German painter (1820–1894)

Albert Johann Ludovici (3 September 1820 – September 1894) was a German and British artist, known for exhibiting at the Royal Society of British Artists.

== Life ==
Ludovici was born on 3 September 1820, in Zittau. He was the son of Henriette Amilie (née Wölher 1795-1826) and Johann August Ludovici, (1789-1872). After living in Chemnitz until 1843, he moved to Paris, where he studied at the "Atelier Drölling" and was a contemporary of the well-known artist Jean-Jacques Henner.

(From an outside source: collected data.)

Lemma match_from_splat (q t : str) :
  last q <> Some "/" -> forallb is_slash t = true ->
  forall pre,
  match_from re_trailing_splat pre (q ++ t ++ s!"*")
  = Some (MatchResult (length pre + length q) (t ++ s!"*") []).
Proof.
  intros Hlast Ht. induction q as [|c q IH]; intros pre.
  - cbn [app length]. rewrite Nat.add_0_r.
    assert (match_here re_trailing_splat pre (t ++ s!"*")
            = Some (MatchResult (length pre) (t ++ s!"*") [])) as H.
    { rewrite match_here_splat.
      assert (drop_while is_slash (t ++ s!"*") = s!"*") as ->; [|reflexivity].
      induction t as [|x t IHt]; [reflexivity|].
      cbn in Ht |- *. apply andb_true_iff in Ht as [-> Ht]. auto. }
    destruct (t ++ s!"*"); cbn [match_from]; rewrite H; reflexivity.
  - cbn [app match_from]. change (c :: q ++ t ++ s!"*") with ((c :: q) ++ t ++ s!"*").
    rewrite match_here_splat, splat_inside by (auto; discriminate).
    cbn [app]. rewrite IH.
    + cbn [length]. do 2 f_equal. lia.
    + destruct q as [|d q]; [discriminate|]. exact Hlast.
Qed.

Lemma match_from_no_splat (rest : str) :
  last rest <> Some "*" -> forall pre, match_from re_trailing_splat pre rest = None.
Proof.
  induction rest as [|c rest IH]; intros Hlast pre; cbn [match_from];
    rewrite match_here_splat.
  - reflexivity.
  - destruct (str_eqb _ s!"*") eqn:E.
    + exfalso. apply Hlast. apply str_eqb_eq in E.
      rewrite <- (take_drop_while is_slash (c :: rest)), E.
      apply last_snoc.
    + apply IH. destruct rest as [|d rest]; [discriminate|]. exact Hlast.
Qed.

Lemma replace_with_splat (f : match_result -> str) (q t : str) :
  last q <> Some "/" -> forallb is_slash t = true ->
  replace_with re_trailing_splat f (q ++ t ++ s!"*")
  = q ++ f (MatchResult (length q) (t ++ s!"*") []).
Proof.
  intros Hlast Ht. rewrite replace_with_first by reflexivity. unfold RegExp_exec.
  rewrite (match_from_splat q t Hlast Ht []).
  cbn [mr_index mr_text length Nat.add]. rewrite take_app_length.
  rewrite <- length_app, drop_all, app_nil_r. reflexivity.
Qed.

Lemma replace_with_no_splat (f : match_result -> str) (s : str) :
  last s <> Some "*" -> replace_with re_trailing_splat f s = s.
Proof.
  intros Hlast. rewrite replace_with_first by reflexivity. unfold RegExp_exec.
  rewrite (match_from_no_splat s Hlast []). reflexivity.
Qed.

Lemma generatePath_stages (path : str) (params : Params) :
  generatePath path params
  = match first_missing params (token_names (tokens path)) with
    | Some key => Throw (missing_message key)
    | None =>
        Return (replace_with re_trailing_splat
                  (fun _ =>
                     match get_param params s!"*" with
                     | None => []
                     | Some v => replace re_leading_slashes "/" v
                     end)
                  (flat_map (token_written params) (tokens path)))
    end.
Proof.
  unfold generatePath.
  pose proof (pieces_param_tokens path 0 []) as Hp. fold (pieces re_param path) in Hp.
  change (tokens_from 0 path) with (tokens path) in Hp.
  erewrite (subst_hits_missing params).
  2:{ intros m. cbv zeta.
      destruct (bool_decide (is_Some (get_param params (capture 1 m)))); reflexivity. }
  rewrite Hp. destruct (first_missing _ _); reflexivity.
Qed.

(** A name that [Object.prototype] defines needs no own value: the
    function [Object] is written for [:constructor], and the error is
    thrown for the first name without any value. *)
Lemma generatePath_inherited :
  generatePath s!"/:constructor" ∅ = Return s!"/function Object() { [native code] }"
  /\ generatePath s!"/:toString/:id" ∅ = Throw (missing_message s!"id").
Proof. split; vm_compute; reflexivity. Qed.

(** X4: [generatePath] throws exactly when a [:name] of the path has no
    value in the mapping, neither an own one nor one inherited from
    [Object.prototype]; the message names the first such name, in the
    order of the path. *)
Theorem generatePath_missing (path : str) (params : Params) :
  match first_missing params (token_names (tokens path)) with
  | Some key => generatePath path params = Throw (missing_message key)
  | None => exists generated, generatePath path params = Return generated
  end.
Proof.
  rewrite generatePath_stages.
  destruct (first_missing _ _); [reflexivity | eexists; reflexivity].
Qed.

Lemma tokens_no_colon (s : str) : ":" ∉ s -> tokens s = map TLit s.
Proof.
  unfold tokens. induction s as [|c s IH]; intros Hc; [reflexivity|].
  cbn [tokens_from map].
  destruct (Ascii.eqb_spec c ":") as [->|Hne].
  - exfalso. apply Hc, list_elem_of_here.
  - cbn [andb]. rewrite IH; [reflexivity|].
    intros H. apply Hc, list_elem_of_further, H.
Qed.

(** X5: a path without colon that does not end with a star is returned
    as it is, whatever the mapping. *)
Theorem generatePath_literal (path : str) (params : Params) :
  ":" ∉ path -> last path <> Some "*" ->
  generatePath path params = Return path.
Proof.
  intros Hc Hlast. rewrite generatePath_stages, (tokens_no_colon path Hc).
  rewrite token_names_literals, token_written_literals. cbn [first_missing].
  rewrite replace_with_no_splat by exact Hlast. reflexivity.
Qed.

Lemma generatePath_literal_witness :
  generatePath s!"/about/team" {[ s!"id" := s!"7" ]} = Return s!"/about/team".
Proof.
  apply generatePath_literal.
  - intros H. apply list_elem_of_In in H. cbn in H.
    repeat (destruct H as [H|H]; [discriminate H|]). exact H.
  - discriminate.
Defined.

(** X6: for a path without colon that ends with a star, the star and
    the slashes before it are replaced by the splat: nothing when the
    mapping has no value for [*], else one slash and the value without
    its leading slashes. *)
Theorem generatePath_splat (q t : str) (params : Params) :
  ":" ∉ q -> last q <> Some "/" -> forallb is_slash t = true ->
  generatePath (q ++ t ++ s!"*") params = Return (q ++ splat_text params).
Proof.
  intros Hc Hlast Ht.
  assert (":" ∉ q ++ t ++ s!"*") as Hc'.
  { intros H. apply elem_of_app in H as [H|H]; [exact (Hc H)|].
    apply elem_of_app in H as [H|H].
    - rewrite forallb_forall in Ht. apply list_elem_of_In, Ht in H. discriminate H.
    - apply list_elem_of_singleton in H. discriminate H. }
  rewrite generatePath_stages, (tokens_no_colon _ Hc').
  rewrite token_names_literals, token_written_literals. cbn [first_missing].
  rewrite (replace_with_splat _ q t Hlast Ht), get_param_splat. unfold splat_text.
  destruct (params !! s!"*") as [v|]; [|reflexivity].
  rewrite replace_leading. reflexivity.
Qed.

Lemma generatePath_splat_witness :
  generatePath (s!"/files" ++ s!"/" ++ s!"*") {[ s!"*" := s!"//a/b" ]}
  = Return (s!"/files" ++ splat_text {[ s!"*" := s!"//a/b" ]}).
Proof.
  apply generatePath_splat.
  - intros H. apply list_elem_of_In in H. cbn in H.
    repeat (destruct H as [H|H]; [discriminate H|]). exact H.
  - discriminate.
  - reflexivity.
Defined.

(** ** [joinPaths] *)

Lemma match_here_slashes (pre rest : str) :
  match_here re_slashes pre rest
  = match rest with
    | x :: y :: r =>
        if is_slash x && is_slash y
        then Some (MatchResult (length pre) (x :: y :: take_while is_slash r) [])
        else None
    | _ => None
    end.
Proof.
  unfold match_here.
  change (re_ast re_slashes)
    with (RSeq (RChar "/") (RSeq (RPlus (RChar "/")) REmpty)).
  change (re_ignoreCase re_slashes) with false.
  rewrite rmatch_seq. erewrite rmatch_atom by reflexivity. unfold step_char at 1.
  cbn [m_rest m_pre m_caps]. change (char_matches false "/") with is_slash.
  destruct rest as [|x rest]; [reflexivity|].
  destruct (is_slash x); [|destruct rest; reflexivity]. cbn [andb].
  rewrite rmatch_seq. erewrite rmatch_plus_atom by reflexivity. unfold step_char.
  cbn [m_rest m_pre m_caps]. change (char_matches false "/") with is_slash.
  destruct rest as [|y r]; [reflexivity|].
  destruct (is_slash y); [|reflexivity].
  rewrite (greedy_ext _ _ (fun st => Some (id st))) by reflexivity.
  rewrite greedy_all. unfold id. cbn [m_rest length].
  do 2 f_equal.
  replace (S (S (length r)) - length (drop_while is_slash r))%nat
    with (S (S (length r - length (drop_while is_slash r)))).
  - cbn [take firstn]. rewrite take_take_while. reflexivity.
  - pose proof (take_while_length is_slash r). rewrite <- (take_drop_while is_slash r) at 1 3.
    rewrite length_app. lia.
Qed.

Lemma pieces_from_skip (re : RegExp) (a : str) :
  forall pre r, pieces_from re (length a) pre (a ++ r) = pieces_from re 0 (rev a ++ pre) r.
Proof.
  induction a as [|c a IH]; intros pre r; [reflexivity|].
  cbn [length app pieces_from rev]. rewrite IH, <- app_assoc. reflexivity.
Qed.

Lemma squeeze_run (t r : str) :
  forallb is_slash t = true -> slash_next r = false ->
  squeeze (t ++ s!"/" ++ r) = "/" :: squeeze r.
Proof.
  intros Ht Hr. induction t as [|x t IH].
  - cbn [app list_ascii_of_string squeeze]. rewrite Hr, andb_false_r. reflexivity.
  - cbn [forallb] in Ht. apply andb_true_iff in Ht as [Hx Ht].
    cbn [app squeeze]. rewrite Hx. cbn [andb].
    assert (slash_next (t ++ s!"/" ++ r) = true) as ->; [|exact (IH Ht)].
    destruct t as [|y t]; [reflexivity|]. cbn in Ht |- *.
    apply andb_true_iff in Ht as [-> _]. reflexivity.
Qed.

Lemma slash_next_drop_while (r : str) : slash_next (drop_while is_slash r) = false.
Proof.
  pose proof (drop_while_stop is_slash r) as H.
  destruct (drop_while is_slash r); [reflexivity | exact H].
Qed.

Ludovici moved to England, and living in Margate, began a career as a painter. Within two years he had established himself as a successful portrait painter and was able to return to Paris in 1850 to marry Caroline Grenier (1822–1893) and bring her back to England with him. He moved to Mornington Rd, London, where they had five children. He became a British subject in 1871.

Ludovici had a long and established career, often exhibiting at the Royal Society of British Artists, where he was at one point treasurer. Included in the portraits he painted were King Edward VII and Queen Alexandra. Ludovici's friend, the sculptor Jules Dalou presented him and his family with a terracotta bust of Ludovici in gratitude for their help after Dalou left Paris and stayed with the Ludovici family in London. Albert Ludovici died in Vevey, Switzerland in September 1894.

Two of Albert's children became artists, his eldest son Albert Ludovici Jr. (1852–1932) and his second daughter Marguerite (Cathelin-Ludovici, 1856–1947). Albert Sr. was the Grandfather of Anthony M Ludovici, who although also a talented painter, chose writing as a career.